Sunday, July 7, 2013

Renal Grand Rounds - Case of the month

A young woman with h/o polysubstance abuse and seizures was admitted to hospital with status epilepticus. She was treated with a propofol infusion at 5mg/kg/hr which was maintained due to perceived continuing seizure activity. On hospital day 5, she developed an acute metabolic deterioration – rhabdomyolysis : CPK 100,000, AG metabolic acidosis (HCO3 18) and non-oliguric AKI. Her EKG also became abnormal (RBBB). The diagnosis was propofol infusion syndrome.
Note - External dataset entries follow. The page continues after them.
(** ** The preorder iterator *)

Record PreorderIter := mkIter {
  it_next_root : nat;
  it_stack : list PreorderFrame;
  it_visited : gset Z
}.

(** [iter_preorder] *)
Definition iter_preorder : PreorderIter := mkIter 0 [] ∅.

(** The inner loop of [next], over the roots from the next one on: the roots
    that were visited are skipped. *)
Fixpoint iter_root (l : list Z) (it : PreorderIter) : option PreorderIter :=
  match l with
  | [] => None
  | id :: l =>
      if bool_decide (id ∈ it_visited it)
      then iter_root l (mkIter (S (it_next_root it)) (it_stack it) (it_visited it))
      else Some (mkIter (S (it_next_root it)) [mkPreFrame id 0 false] ({[id]} ∪ it_visited it))
  end.

(** A turn of the loop of [next]: [None] when the iterator ends, otherwise the
    node that the turn yields, if it yields one, and the iterator after it. *)
Definition iter_turn (t : IdentityTree) (it : PreorderIter) : option (option TreeNode * PreorderIter) :=
  match match it_stack it with
        | _ :: _ => Some it
        | [] => iter_root (drop (it_next_root it) (roots t)) it
        end with
  | None => None
  | Some (mkIter _ [] _) => None
  | Some (mkIter next_root (frame :: stack) visited) =>
      match nodes t !! pf_id frame with
      | None => None
      | Some node =>
          if negb (pf_yielded frame) then
            Some (Some node, mkIter next_root
                    (mkPreFrame (pf_id frame) (pf_next_child frame) true :: stack) visited)
          else
            match tn_children node !! pf_next_child frame with
            | Some child =>
                let parent := mkPreFrame (pf_id frame) (S (pf_next_child frame)) true in
                if bool_decide (child ∈ visited) then Some (None, mkIter next_root (parent :: stack) visited)
                else Some (None, mkIter next_root (mkPreFrame child 0 false :: parent :: stack)
                                   ({[child]} ∪ visited))
            | None => Some (None, mkIter next_root stack visited)
            end
      end
  end.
What is propofol Infusion Syndrome (PRIS)? 
Like many syndromes, PRIS is a conglomeration of clinical and biochemical manifestations.  Based on  83 case reports from 1992-2007, PRIS is characterized by:
1) Metabolic acidosis, (pH less than 7.30 or HCO3 less than 19)
2) Rhabdomyolysis (CPK more than 10K)
3) Renal failure
4) Cardiac dysfunction (Brugada-like EKG pattern, asystole, PEA, sustained VTs, heart failure, or bradycardia) 
5) Hypertriglyceridemia (TG more than 400)
6) Hyperkalemia
7) Hypotension (or use of vasopressor agent)
8) Hepatic transaminitis
9) Hypoxia (PO2 less than 60mmHg). 

The first 5 manifestations are the most common. While there is no requirement for the number of clinical manifestations a patient must exhibit to meet diagnosis for PRIS, a prospective study showed that most patients exhibit at least 3 defining manifestations within 3 days of propofol use.  In the same study, the incidence of PRIS was found to be a low 1% --similar to other estimates.  However, PRIS is associated with high mortality, up to 30% in some studies. Moreover, because many of these manifestations are common, the presence of any of them could be attributed to another etiology, thus delaying diagnosis of PRIS.  For instance, in the case vignette, the initial rise of CK was attributed to seizure rather than PRIS.

Pathophysiology of PRIS
Inhibition of electron flow along the mitochondrial electron transport chain/ impairs oxygen utilization. Propofol or its metabolites inhibits fatty-acid oxidation leading to buildup of toxic fatty acid intermediates. As described in this nice review.

Risks of PRIS?
Critical illness (especially, CNS illness); Use of propofol dosage more than 4 mg/kg/hr —the usual adult maintenance dose is 0.3 to 3mg/kg/hr; duration of Propofol use greater than 24hr; exogenous cathecholamines and corticosteroids; poor intake of carbohydrate, see this reference.

Management of PRIS
Early recognition/diagnosis; Cessation of propofol infusion; Cardiopulmonary support; Hemodialysis (strongly advocated by expert opinion and outcome of case series).  However, there are no known RCT of use of renal replacement therapy in the treatment of PRIS.  Nonetheless, in case series, survivors of PRIS are more likely to have received HD/CVVH.  Therefore, prolonged use of HD/CVVH is worth considering by renal consult service.  Because propofol is lipophilic and has volume of distribution of 20-40L, it is poorly cleared by HD/CVVH, prolonged RRT is likely needed for PRIS management.

The patient in the case was treated with CVVH overnight, and then transitioned to intermittent HD.  At the time of her discharge, she was off HD with her Cr back to baseline.